• SOURCE INFORMATION
(* ===== verification/Bytes.v ===== *)
(** * Bytes, byte strings and their little-endian integers

    The byte-level vocabulary of the source: [u8] values, [&[u8]] slices with
    the slice methods the code calls, fixed-width little-endian integers and the
    lexicographic order of byte strings. *)

From Stdlib Require Export Strings.Byte.
From Stdlib Require Strings.String.
From stdpp Require Export sorting.
From S2P Require Export Prelude.

Abbreviation byte := Byte.byte.
Abbreviation bytes := (list byte).

#[export] Instance byte_eq_decision : EqDecision byte := Byte.byte_eq_dec.

(** The value of a byte, and Rust's truncating [as u8]. *)
Definition u8 (b : byte) : Z := Z.of_N (Byte.to_N b).
Definition as_u8 (z : Z) : byte :=
  match Byte.of_N (Z.to_N (z mod 256)) with
  | Some b => b
  | None => x00
  end.

(** Byte string literals [b"..."]. *)
Export Strings.String.StringSyntax.
Definition lit (s : String.string) : bytes := String.list_byte_of_string s.
#[global] Arguments lit s%_string_scope.

Lemma u8_range b : 0 <= u8 b < 256.
Proof. unfold u8. pose proof (Byte.to_N_bounded b). lia. Qed.

Lemma u8_as_u8 z : u8 (as_u8 z) = z mod 256.
Proof.
  unfold u8, as_u8. pose proof (Z.mod_pos_bound z 256 ltac:(lia)).
  destruct (Byte.of_N _) as [b |] eqn:E.
  - apply Byte.to_of_N in E. rewrite E. lia.
  - apply Byte.of_N_None_iff in E. lia.
Qed.
Definition parse (text : bytes) : result Error Omit :=
  if bool_decide (text = []) then Ok default
  else foldM parse_family default (split_on x2c text).
End Omit.

(** The mask has the six family bits. *)
Lemma omit_from_bits_Ok bits o :
  is_u32 bits -> Omit.from_bits bits = Ok o <-> bits < 64 /\ o = Omit.MkOmit bits.
Proof.
  intros Hb. unfold Omit.from_bits.
  change (Z.lxor u32_max Family.MASK) with (Z.shiftl (Z.ones (32 - 6)) 6).
  destruct (Z.eqb_spec (Z.land bits (Z.shiftl (Z.ones (32 - 6)) 6)) 0) as [E | E];
    rewrite high_bits_zero in E by (done || lia); simpl.
  - change (2 ^ 6) with 64 in E. naive_solver.
  - change (2 ^ 6) with 64 in E. split; [done |]. naive_solver lia.
Qed.

(** ** Timestamps *)

Record Time : Type := MkTime { sec : Z; nsec : Z }.

#[export] Instance Time_eq_dec : EqDecision Time.
Proof. solve_decision. Defined.

Definition NSEC_LIMIT : Z := 1000000000.

Definition time_encode (t : Time) : result Error bytes :=
  let? _ := fail_if (NSEC_LIMIT <=? nsec t) InvalidNsec in
  let buf := zeros 12 in
  let buf := write_at 0 (le64 (sec t)) buf in
  let buf := write_at 8 (le32 (nsec t)) buf in
  Ok buf.

Definition time_decode (s : bytes) : result Error Time :=
  let? _ := fail_if (negb (zlen s =? 12)) BadMetadata in
  let sec := of_le_i64 (ztake 8 s) in
  let nsec := of_le (zdrop 8 s) in
  let? _ := fail_if (NSEC_LIMIT <=? nsec) InvalidNsec in
  Ok (MkTime sec nsec).

Record ModificationOverride : Type :=
  MkModificationOverride { original : option Time; observed : Time }.

#[export] Instance ModificationOverride_eq_dec : EqDecision ModificationOverride.
Proof. solve_decision. Defined.

(** [InlineBytes<N>]: a fixed buffer of which the first [ilength] bytes count. *)
Record InlineBytes : Type := MkInlineBytes { ibytes : bytes; ilength : Z }.

Definition as_bytes (b : InlineBytes) : bytes := ztake (ilength b) (ibytes b).

Definition encode_time_override (value : option Time) : result Error InlineBytes :=
  match value with
  | None => Ok (MkInlineBytes (zeros 13) 1)
  | Some time =>
      let buf := write_at 0 [x01] (zeros 13) in
      let? t := time_encode time in
      Ok (MkInlineBytes (write_at 1 t buf) 13)
  end.

Definition decode_time_override (s : bytes) : result Error (option Time) :=
  if bool_decide (s = [x00]) then Ok None
  else
    let? _ := fail_if (negb (zlen s =? 13) || negb (bool_decide (head s = Some x01))) BadMetadata in
    let? t := time_decode (zdrop 1 s) in
    Ok (Some t).

Definition encode_modification_override (value : ModificationOverride) : result Error InlineBytes :=
  let? orig := encode_time_override (original value) in
  let? obs := time_encode (observed value) in
  let prefix := zlen (as_bytes orig) in
  let len := prefix + zlen obs in
  let buf := write_at 0 (as_bytes orig) (zeros 25) in
  let buf := write_at prefix obs buf in
  Ok (MkInlineBytes buf len).

Definition decode_modification_override (s : bytes) : result Error ModificationOverride :=
  let? _ := fail_if (negb (zlen s =? 13) && negb (zlen s =? 25)) BadMetadata in
  let prefix := zlen s - 12 in
  let? orig := decode_time_override (ztake prefix s) in
  let? obs := time_decode (zdrop prefix s) in
  Ok (MkModificationOverride orig obs).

• EXERCISE PROMPT
Start with the line above that contains "- apply Byte.to_of_N in E. rewrite E. lia." and stop after the line that contains "(** The mask has the six family bits. *)". Output those lines exactly, and only those.

• SOLVED EXERCISE
  - apply Byte.to_of_N in E. rewrite E. lia.
  - apply Byte.of_N_None_iff in E. lia.
Qed.
Definition parse (text : bytes) : result Error Omit :=
  if bool_decide (text = []) then Ok default
  else foldM parse_family default (split_on x2c text).
End Omit.

(** The mask has the six family bits. *)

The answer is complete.